Да, сними ваш отец «Остров» сейчас, могли бы возникнуть сложности.
Вот именно. А вся эта фигня с афганским фильмом... Никому не сдалась война в Афганистане, всё из-за того, что они поставили дату проката на 9 мая. Когда я говорю: «Ты имеешь право снять фильм о чём угодно», я имею в виду делать то, что лично тебе интересно, а не в том смысле, что чиновники из Министерства культуры поддержат или не поддержат твой проект.

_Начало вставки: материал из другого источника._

(** The host calling the callback once per cycle. *)
Fixpoint run (fuel : nat) (o : options) (s : app_state) (cycles : list cycle)
  : option (app_state * list port_buffer) :=
  match cycles with
  | [] => Some (s, [])
  | c :: cycles' =>
      match process fuel o s c with
      | None => None
      | Some (s1, port_buf) =>
          match run fuel o s1 cycles' with
          | None => None
          | Some (s2, bufs) => Some (s2, port_buf :: bufs)
          end
      end
  end.

(** *** Shutdown, signals and the command line *)

Definition set_client_state (s : app_state) (cs : client_state_t) : app_state :=
  {| m_xstate := m_xstate s;
     mclk_last_tick := mclk_last_tick s;
     client_state := cs;
     last_xpos := last_xpos s |}.

(** callback if jack server terminates *)
Definition jack_shutdown (s : app_state) : app_state :=
  set_client_state s Exit.

Definition catchsig (s : app_state) : app_state :=
  set_client_state s Exit.

(** The globals as their initialisers leave them: the callback is
    registered by [init_jack] while [client_state] is still [Init]. *)
Definition globals : app_state :=
  {| m_xstate := JackTransportStopped;
     mclk_last_tick := 0;
     client_state := Init;
     last_xpos := mk_bbtpos 0 0 0 0 0 |}.

(** What [getopt_long] returns for one option of the command line: the
    option character, [?] for an option it does not know, and for [-b] the
    number [atof] reads from the argument (taken finite). *)
Record getopt_result : Type := mk_getopt {
  opt_c    : ascii;
  opt_atof : Q
}.

Definition EXIT_FAILURE : Z := 1.

(** [decode_switches]: the [while] loop over the options [getopt_long]
    returns, up to [EOF].  The result is the status the program exits with
    ([-V], and [usage] for [-h] and for anything else), or the options when
    the loop ends. *)
Fixpoint decode_switches (opts : list getopt_result) (o : options)
  : Z + options :=
  match opts with
  | [] => inr o
  | r :: opts' =>
      let c := opt_c r in
      if (c =? "b")%char then
        decode_switches opts'
          {| user_bpm := opt_atof r;
             force_bpm := force_bpm o;
             msg_filter := msg_filter o |}
      else if (c =? "B")%char then
        decode_switches opts'
          {| user_bpm := user_bpm o;
             force_bpm := 1;
             msg_filter := msg_filter o |}
      else if (c =? "P")%char then
        decode_switches opts'
          {| user_bpm := user_bpm o;
             force_bpm := force_bpm o;
             msg_filter := Z.lor (msg_filter o) MSG_NO_POSITION |}
      else if (c =? "T")%char then
        decode_switches opts'
          {| user_bpm := user_bpm o;
             force_bpm := force_bpm o;
             msg_filter := Z.lor (msg_filter o) MSG_NO_TRANSPORT |}
      else if (c =? "V")%char then inl 0
      else if (c =? "h")%char then inl 0
      else inl EXIT_FAILURE
  end.

End MidiClock.

(** ** The analyzer, jack_mclk_dump.c *)

Module MclkDump.

Definition RBSIZE : Z := 20.

Record timenfo : Type := mk_timenfo {
  msg : Z;   (* uint8_t *)
  tme : Z    (* unsigned long long int *)
}.

(** [sizeof(timenfo)]: one byte, padding, one 64-bit integer. *)
Definition sizeof_timenfo : Z := 16.

(** Arithmetic on [unsigned long long] wraps at [2^64]. *)
Definition ull (z : Z) : Z := z mod 2 ^ 64.

(** What [%lld] prints for an [unsigned long long] argument. *)
Definition as_long_long (z : Z) : Z :=
  if z <? 2 ^ 63 then z else z - 2 ^ 64.

(** The JACK ring buffer, holding whole [timenfo] records: the bytes it
    can hold and the records written and not yet read, oldest first. *)
Record jack_ringbuffer_t : Type := mk_ringbuffer {
  rb_size : Z;
  rb_data : list timenfo
}.
Definition read_unsigned (s : string) : option Z :=
  match s with
  | EmptyString => None
  | String c _ =>
      match digit_value c with
      | None => None
      | Some _ =>
          let (v, rest) := read_digits s 0%Z in
          match skip_spaces rest with
          | EmptyString => Some v
          | _ => None
          end
      end
  end.

(** The integer a field is written as, whatever its size. *)
Definition parse_whole (s : string) : option Z :=
  match skip_spaces s with
  | String "-" s' => option_map Z.opp (read_unsigned s')
  | String "+" s' => read_unsigned s'
  | s' => read_unsigned s'
  end.

(** Every field is written as an integer: their values. *)
Fixpoint whole_fields (fields : list string) : option (list Z) :=
  match fields with
  | [] => Some []
  | f :: fields' =>
      match parse_whole f, whole_fields fields' with
      | Some z, Some zs => Some (z :: zs)
      | _, _ => None
      end
  end.

Definition in_int64 (z : Z) : bool := ((int64_min <=? z) && (z <=? int64_max))%Z.

(** The default [true_values] and [false_values] of the tokenizer. *)
Definition is_true_text (s : string) : bool :=
  existsb (fun v => (v =? s)%string) ["True"; "TRUE"; "true"].

Definition is_false_text (s : string) : bool :=
  existsb (fun v => (v =? s)%string) ["False"; "FALSE"; "false"].

Section ReadCsv.

Variable parse_float : string -> float.

(** The conversion behind [parse_dates], [to_datetime], on the fields
    of a column that are not missing: for each of them the instant it
    denotes, in nanoseconds, and its offset from UTC when the text gives
    one.  [None] when the conversion fails and [read_csv] keeps the
    strings: some field is not a date, or is not written in the format of
    the first. *)
Variable parse_datetime : list string -> option (list (Z * option Z)).

Definition text_cell (s : string) : cell :=
  if is_na_text s then NA else Text s.

Definition number_cell (s : string) : cell :=
  if is_na_text s then NA
  else match parse_float s with
       | Fin q => Num q
       | Inf negative => Infinite negative
       | NaN => Text s
       end.

Definition is_number_text (s : string) : bool :=
  is_na_text s || negb (float_isnan (parse_float s)).

Definition stamp_cell (p : Z * option Z) : cell :=
  match p with
  | (t, None) => Stamp t
  | (t, Some offset) => Aware t offset
  end.

(** The fields of a column that are not missing. *)
Definition present (fields : list string) : list string :=
  filter (fun f => negb (is_na_text f)) fields.

(** The entries of a converted column: NaT where the field is missing,
    and the converted timestamps, in order, elsewhere. *)
Fixpoint date_cells (fields : list string) (parsed : list (Z * option Z)) : list cell :=
  match fields with
  | [] => []
  | f :: fields' =>
      if is_na_text f then NA :: date_cells fields' parsed
      else match parsed with
           | p :: parsed' => stamp_cell p :: date_cells fields' parsed'
           | [] => NA :: date_cells fields' []
           end
  end.

Definition bool_cell (s : string) : cell :=
  if is_na_text s then NA else Boolean (is_true_text s).

Definition is_bool_text (s : string) : bool :=
  is_na_text s || is_true_text s || is_false_text s.

(** Integers that fit [uint64]. *)
Definition in_uint64 (z : Z) : bool := ((0 <=? z) && (z <=? uint64_max))%Z.
(** X3. With more than one page and the current page among them, the
    window is an abridged list of the pages: it starts with page 1 and
    ends with the last page, a page number is followed by the next page
    or by an ellipse, and an ellipse stands for one hidden page or more. *)
Theorem paginationItems_abridges (currentPage pages : Z) :
  1 < pages -> 1 <= currentPage <= pages ->
  head (paginationItems currentPage pages) = Some (Page 1)
  /\ abridges 0 (paginationItems currentPage pages) = true
  /\ last (paginationItems currentPage pages) = Some (Page pages).
Proof.
  intros Hp Hc. unfold paginationItems, paginationRange.
  destruct (Z.ltb_spec 1 pages); [|lia].
  set (surroundStart := Z.max 1 (currentPage - 2)).
  set (surroundEnd := Z.min pages (currentPage + 2)).
  assert (Hse : surroundStart <= surroundEnd) by lia.
  split; [|split].
  - destruct (Z.ltb_spec 2 surroundStart); [done|].
    destruct (Z.ltb_spec 1 surroundStart); [done|].
    rewrite (range_cons surroundStart) by lia. cbn. do 2 f_equal. lia.
  - assert (Htrail : abridges (surroundEnd + 1 - 1)
      (if surroundEnd <? pages - 1 then [Ellipse; Page pages]
       else if surroundEnd <? pages then [Page pages] else []) = true).
    { destruct (Z.ltb_spec surroundEnd (pages - 1)),
        (Z.ltb_spec surroundEnd pages); cbn [abridges];
        rewrite ?andb_true_r; lia. }
    destruct (Z.ltb_spec 2 surroundStart); [|destruct (Z.ltb_spec 1 surroundStart)].
    + rewrite (range_cons surroundStart) by lia. rewrite fmap_cons.
      cbn [app abridges].
      replace (1 =? 0 + 1) with true by lia.
      replace (1 + 2 <=? surroundStart) with true by lia. cbn [andb].
      replace surroundStart with (surroundStart + 1 - 1) at 1 by lia.
      rewrite abridges_range by lia. exact Htrail.
    + cbn [app abridges]. replace (1 =? 0 + 1) with true by lia. cbn [andb].
      replace 1 with (surroundStart - 1) at 1 by lia.
      rewrite abridges_range by lia. exact Htrail.
    + cbn [app]. replace 0 with (surroundStart - 1) at 1 by lia.
      rewrite abridges_range by lia. exact Htrail.
  - rewrite !last_app.
    destruct (Z.ltb_spec surroundEnd (pages - 1)); [done|].
    destruct (Z.ltb_spec surroundEnd pages); [done|].
    rewrite (range_snoc surroundStart) by lia.
    rewrite fmap_app, last_app. cbn. f_equal. f_equal. lia.
Qed.
(** * Saga coordinator on top of the Server loop (package gen)

    A shallow embedding of [gen/saga.go], [gen/server.go] and
    [gen/types.go]: the Saga's transaction, step and job maps with the
    transaction objects they share by pointer, the Saga API
    ([StartTransaction], [Next], [SendResult], ...), the message handlers
    ([handleSagaRequest], [handleSagaExit], [HandleInfo], [HandleCall]) and
    one iteration of the Server's [ProcessLoop].

    Calls that leave the Saga (sending, monitoring, spawning, user
    callbacks) are recorded in a trace of effects; what the runtime answers
    (fresh references, the clock, the result of a synchronous call) comes in
    as arguments. *)

From stdpp Require Import base option list gmap strings.
From Stdlib Require Import ZArith.

Local Open Scope Z_scope.
Set Warnings "-register-all".

(** ** Terms of the external term format *)

Module etf.

(** Modelled from the spec: package [etf] is not among the sources.
    "References are opaque 12-byte tuples (creation, id[0..2]); pids are
    (node-name, id, serial, creation)". *)
Record Ref := MkRef { ref_Creation : N; ref_ID : N * N * N }.
Record Pid := MkPid {
  pid_Node : string; pid_ID : N; pid_Serial : N; pid_Creation : N }.

#[global] Instance Ref_eq_dec : EqDecision Ref.
Proof. solve_decision. Defined.
#[global] Instance Pid_eq_dec : EqDecision Pid.
Proof. solve_decision. Defined.

#[global] Instance Ref_countable : Countable Ref.
Proof.
  refine (inj_countable' (λ r, (ref_Creation r, ref_ID r))
                         (λ t, MkRef t.1 t.2) _).
  by intros [].
Defined.
#[global] Instance Pid_countable : Countable Pid.
Proof.
  refine (inj_countable'
            (λ p, (pid_Node p, pid_ID p, pid_Serial p, pid_Creation p))
            (λ t, MkPid t.1.1.1 t.1.1.2 t.1.2 t.2) _).
  by intros [].
Defined.

(** gen.ProcessID of types.go. *)
Record ProcessID := MkProcessID { pid_Name : string; pid_NodeName : string }.

(** A value of Go's [interface{}] as the Saga and the Server inspect it:
    the etf terms they build and take apart, the Go scalars a type
    assertion tells apart, and the Go structs that travel as local
    messages. *)
Inductive Term :=
| Nil                                   (* the nil interface *)
| Atom (a : string)
| TPid (p : Pid)
| TRef (r : Ref)
| Alias (r : Ref)
| Tuple (l : list Term)
| List (l : list Term)
| ListImproper (l : list Term)
| Map (m : list (string * Term))
| Pids (l : list Pid)                   (* []etf.Pid *)
| Str (s : string)
| Int64 (z : Z)
| Uint (z : Z)
| Bool (b : bool)
| TxID (r : Ref)                        (* a SagaTransactionID value *)
| TProcessID (p : ProcessID)
| MessageExit (Pid : Pid) (Reason : string)
| MessageDown (Ref : Ref) (ProcessID : ProcessID) (Pid : Pid) (Reason : string)
| messageSagaJobResult (pid : Pid) (result : Term)
| messageSagaJobInterim (pid : Pid) (interim : Term)
| sagaSetMaxTransactions (max : Z).

(** Modelled from the spec: [Tuple.Element(i)] is taken to index the
    tuple from 1; [None] stands for Go's index-out-of-range panic. *)
Definition Element (i : nat) (t : list Term) : option Term :=
  match i with
  | O => None
  | S j => t !! j
  end.

End etf.
Export etf.

(** ** Machine integers (64-bit [int], [uint], [int64]) *)

Definition two63 : Z := 2 ^ 63.
Definition two64 : Z := 2 ^ 64.

(** The value of an [int64] (or [int]) holding the mathematical [z]. *)
Definition wrap_int64 (z : Z) : Z := (z + two63) mod two64 - two63.
(** The value of a [uint] holding the mathematical [z]. *)
Definition wrap_uint (z : Z) : Z := z mod two64.
(** * pyshort: a URL shortener (base62.py, app.py)

    A shallow embedding of the integer-to-base62 encoder and of the
    request handlers of the Flask application, with the properties of
    its specification stated and proved against the embedding.

    Conventions.
    - Python [int] is [Z]; Python [str] is [string] (byte strings; the
      models of [str.strip] and [int] cover the ASCII range).
    - A Python call that may raise returns [option] or an [Outcome];
      an uncaught exception in a handler is the response [ServerError].
    - The [url_map] table is the list of its rows in insertion order;
      [Query.filter_by(..).first()] is the first matching row.
    - Every [datetime.now(timezone.utc)] read is an explicit argument.
    - The database is SQLite, the default of [create_app] and the
      database of the tests: what it stores with a UTC offset it gives
      back without, and its integers have 64 bits. *)

From Stdlib Require Import ZArith Lia List Ascii String Bool.
From Equations Require Import Equations.
From stdpp Require Import base option list strings gmap.
Import ListNotations.

Local Open Scope string_scope.
Local Open Scope list_scope.
Local Open Scope Z_scope.

(** ** base62.py *)

Module Base62.

Definition ALPHABET : string :=
  "0123456789abcdefghijklmnopqrstuvwxyzABCDEFGHIJKLMNOPQRSTUVWXYZ".

(** [len(ALPHABET)] *)
Definition base : Z := Z.of_nat (String.length ALPHABET).

(** [s[i]] on a Python string: a negative index counts from the end,
    an index out of range raises [IndexError] ([None]). *)
Definition str_item (s : string) (i : Z) : option ascii :=
  let len := Z.of_nat (String.length s) in
  if i <? 0
  then (if i + len <? 0 then None else String.get (Z.to_nat (i + len)) s)
  else String.get (Z.to_nat i) s.

(** Number of binary digits of a positive integer ([int.bit_length]);
    the measure that decreases along the loop of [encode_base62]. *)
Definition bit_length (n : Z) : nat :=
  if 0 <? n then Z.to_nat (Z.log2 n + 1) else 0%nat.

Lemma bit_length_div (n : Z) :
  n > 0 -> (bit_length (n / base) < bit_length n)%nat.
Proof.
  intros Hn. unfold bit_length.
  assert (Hb : base = 62) by reflexivity.
  assert (0 <= Z.log2 n) by apply Z.log2_nonneg.
  destruct (Z.ltb_spec 0 n) as [_|]; [|lia].
  destruct (Z.ltb_spec 0 (n / base)) as [Hq|]; [|lia].
  assert (0 <= Z.log2 (n / base)) by apply Z.log2_nonneg.
  assert (Z.log2 (n / base) < Z.log2 n); [|lia].
  apply Z.log2_lt_pow2; [lia|].
  assert (Hs : n < 2 ^ Z.succ (Z.log2 n)) by (apply Z.log2_spec; lia).
  rewrite Z.pow_succ_r in Hs by lia.
  apply Z.div_lt_upper_bound; lia.
Qed.

(** The loop [while n > 0]: [n, rem = divmod(n, base)] then
    [out.append(ALPHABET[rem])]. Python's [divmod] floors, as [Z.div]
    and [Z.modulo] do for the positive [base]. *)
Equations encode_loop (n : Z) (out : list ascii) : option (list ascii)
  by wf (bit_length n) lt :=
  encode_loop n out with Z_gt_dec n 0 => {
    | left _ =>
        match str_item ALPHABET (n mod base) with
        | Some c => encode_loop (n / base) (out ++ [c])
        | None => None
        end
    | right _ => Some out }.
Next Obligation. intros. apply bit_length_div; assumption. Qed.

(** [encode_base62(n)]; [None] stands for an uncaught exception. *)
Definition encode_base62 (n : Z) : option string :=
  if n =? 0 then Some "0"
  else
    match encode_loop n [] with
    | Some out => Some (string_of_list_ascii (rev out))
    | None => None
    end.

(** *** Reference decoder

    No decoder ships with the program. The reference reads a numeral
    most-significant digit first; the value of a digit is its index in
    [ALPHABET]. *)

Fixpoint index_of (c : ascii) (s : string) : option Z :=
  match s with
  | EmptyString => None
  | String c' s' =>
      if Ascii.eqb c c' then Some 0
      else match index_of c s' with
           | Some i => Some (i + 1)
           | None => None
           end
  end.

Fixpoint decode_from (acc : Z) (s : string) : option Z :=
  match s with
  | EmptyString => Some acc
  | String c s' =>
      match index_of c ALPHABET with
      | Some d => decode_from (acc * base + d) s'
      | None => None
      end
  end.

Definition decode_base62 (s : string) : option Z := decode_from 0 s.

(** Value of a list of digits, most-significant first. *)
Definition digits_value (ds : list Z) : Z :=
  fold_left (fun acc d => acc * base + d) ds 0.

(** The numeral spelled by a list of digit values. *)
Fixpoint numeral (ds : list Z) : option string :=
  match ds with
  | [] => Some ""
  | d :: ds' =>
      match str_item ALPHABET d, numeral ds' with
      | Some c, Some s => Some (String c s)
      | _, _ => None
      end
  end.

(** Digit values, least-significant first (the order the loop emits). *)
Definition lsd_value (ds : list Z) : Z :=
  fold_right (fun d acc => d + base * acc) 0 ds.

(** A digit value of base 62. *)
Definition is_digit (d : Z) : Prop := 0 <= d < base.

(** [c] is the character of digit [d], and [d] is recovered from [c]. *)
Definition spells (d : Z) (c : ascii) : Prop :=
  str_item ALPHABET d = Some c /\ index_of c ALPHABET = Some d.
(** * Amazon AMI management post-processor: retention of the newest images

    A shallow embedding of [plugin/post-processor.go] and the properties of
    its retention algorithm: list the images carrying the management tag,
    order them newest first with the hand-written [sort], keep the first
    [KeepReleases] of them, deregister the others and delete their
    snapshots, stopping at the first provider error.

    Conventions of the embedding.
    - Go [int] values are [Z]. The only arithmetic done on them is
      [len-1], [m-1], [n++] and [m--] inside [0 .. len], so no wrap-around
      can occur.
    - A field of pointer type ([*string], [*ec2.EbsBlockDevice]) is an
      [option]; dereferencing [None] is a run-time panic. Elements of the
      slices returned by the SDK are taken non-nil.
    - The provider is reached through the interface [ec2iface.EC2API]; it is
      a type class over the state of the connection, so that every theorem
      holds for every implementation (the real service, a test double).
    - Everything observable is recorded, in order, in a list of [Event]s:
      log lines, user-interface messages and provider calls with their
      results. *)

From Stdlib Require Import ZArith List String Ascii Bool Lia Permutation Sorted.
From Equations Require Import Equations.
From stdpp Require Import base list.

Import ListNotations.
Local Open Scope string_scope.
Local Open Scope list_scope.
Local Open Scope Z_scope.

Set Default Goal Selector "!".

(** Go's [error] values are only passed around by this program; the message
    stands for the value. *)
Definition error : Type := string.

(** ** Run-time panics *)

(** The result of evaluating Go code that has no [return] of its own:
    a value, or a run-time panic. *)
Inductive Outcome (A : Type) : Type :=
| Done (a : A)
| Panicked (msg : string).
Arguments Done {A} a.
Arguments Panicked {A} msg.

Definition nil_dereference : string :=
  "invalid memory address or nil pointer dereference".
Definition index_out_of_range : string := "index out of range".

(** [*p] *)
Definition deref {A : Type} (p : option A) : Outcome A :=
  match p with
  | Some a => Done a
  | None => Panicked nil_dereference
  end.

(** [s[i]] on a slice *)
Definition index {A : Type} (s : list A) (i : Z) : Outcome A :=
  if (0 <=? i) && (i <? Z.of_nat (length s)) then
    match s !! Z.to_nat i with
    | Some a => Done a
    | None => Panicked index_out_of_range
    end
  else Panicked index_out_of_range.

(** [s[i] = x] on a slice *)
Definition store {A : Type} (s : list A) (i : Z) (x : A) : Outcome (list A) :=
  if (0 <=? i) && (i <? Z.of_nat (length s)) then Done (<[Z.to_nat i := x]> s)
  else Panicked index_out_of_range.

(** ** Package [time] *)

Module time.

(** A [Time] without monotonic reading, as [time.Parse] returns it:
    seconds elapsed since January 1, year 1, 00:00:00 UTC, and the
    nanoseconds within that second. *)
Record Time : Type := mkTime { sec : Z; nsec : Z }.

(** [Time{}], the zero value: January 1, year 1, 00:00:00.000000000 UTC. *)
Definition zero : Time := {| sec := 0; nsec := 0 |}.

(** [t.After(u)]:
    [ts > us || ts == us && t.nsec() > u.nsec()] *)
Definition After (t u : Time) : bool :=
  (sec t >? sec u) || ((sec t =? sec u) && (nsec t >? nsec u)).

(** The part of the package the program calls. [Parse] returns the zero
    [Time] together with every error. *)
Class API : Type := {
  Parse : string -> string -> Time * option error;
  Parse_error_zero :
    forall layout value t e, Parse layout value = (t, Some e) -> t = zero
}.

End time.

(** ** The hand-written [sort] *)

Section Sort.

(** The slice the two closures capture. *)
Context {Slice : Type}.
Variable lessFunc : Z -> Z -> Slice -> Outcome bool.
Variable swapFunc : Z -> Z -> Slice -> Outcome Slice.

(** The body of the inner loop:
    [if !lessFunc(m-1, m) { swapFunc(m-1, m) }] *)
Definition sort_body (m : Z) (s : Slice) : Outcome Slice :=
  match lessFunc (m - 1) m s with
  | Panicked msg => Panicked msg
  | Done true => Done s
  | Done false => swapFunc (m - 1) m s
  end.

(** [for m := ...; m > n; m-- { body }], entered with the current [m]. *)
Equations sort_inner (n m : Z) (s : Slice) : Outcome Slice
  by wf (Z.to_nat (m - n)) lt :=
  sort_inner n m s with Z_gt_dec m n := {
    | left _ with sort_body m s := {
        | Panicked msg => Panicked msg
        | Done s' => sort_inner n (m - 1) s' }
    | right _ => Done s }.
Next Obligation. lia. Qed.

Они поверили в некоторую спортивную систему «привози медаль — будем тебя поддерживать, будешь делать свои „Левиафаны“».
Думаете, Минкульт после истории со Звягинцевым даст денег на ещё один условный «Левиафан»?
Ну как же, если ты привёз иностранную медаль, честь тебе и хвала.
Так Звягинцев привёз «Золотой глобус», а его никто из официальных лиц даже не поздравил.
Ну не поздравили, и ладно, подумаешь... Чего плодить деятелей культуры старого образца с присвоением звания народного артиста и поздравительными телеграммами из Кремля?
Не знаю, может быть, есть ещё какие-либо темы, но мне очевидными представляются две. Я бы Второй мировой войной сейчас не стал заниматься, даже если бы историком был. Это опасно, потому что попытка превратить её в своего рода милитаристскую религию, которая ни к чему не привела, закончилась тем, что это буквально стало заминированной территорией.
А как же ваши коллеги снимают кино о войне? Например, Ким Дружинин сделал «Танки», Фёдор Попов — «Коридор бессмертия».
Такое кино делать разрешают, такое кино даже поощряется. Я говорю про фильмы, в которых затрагиваются спорные, неоднозначные события. Снять кино про «зелёную зону» и получить на неё государственную поддержку можно, просто никто про неё ничего не знает. Снять кино про продажного мента тоже можно. Снять фильм про губернатора-гомосексуалиста опять-таки можно. Во всяком случае, на сегодняшний день такая возможность существует. Мы не знаем, сколько это продлится. Может быть, мы с вами говорим, а через год это будет уже не так.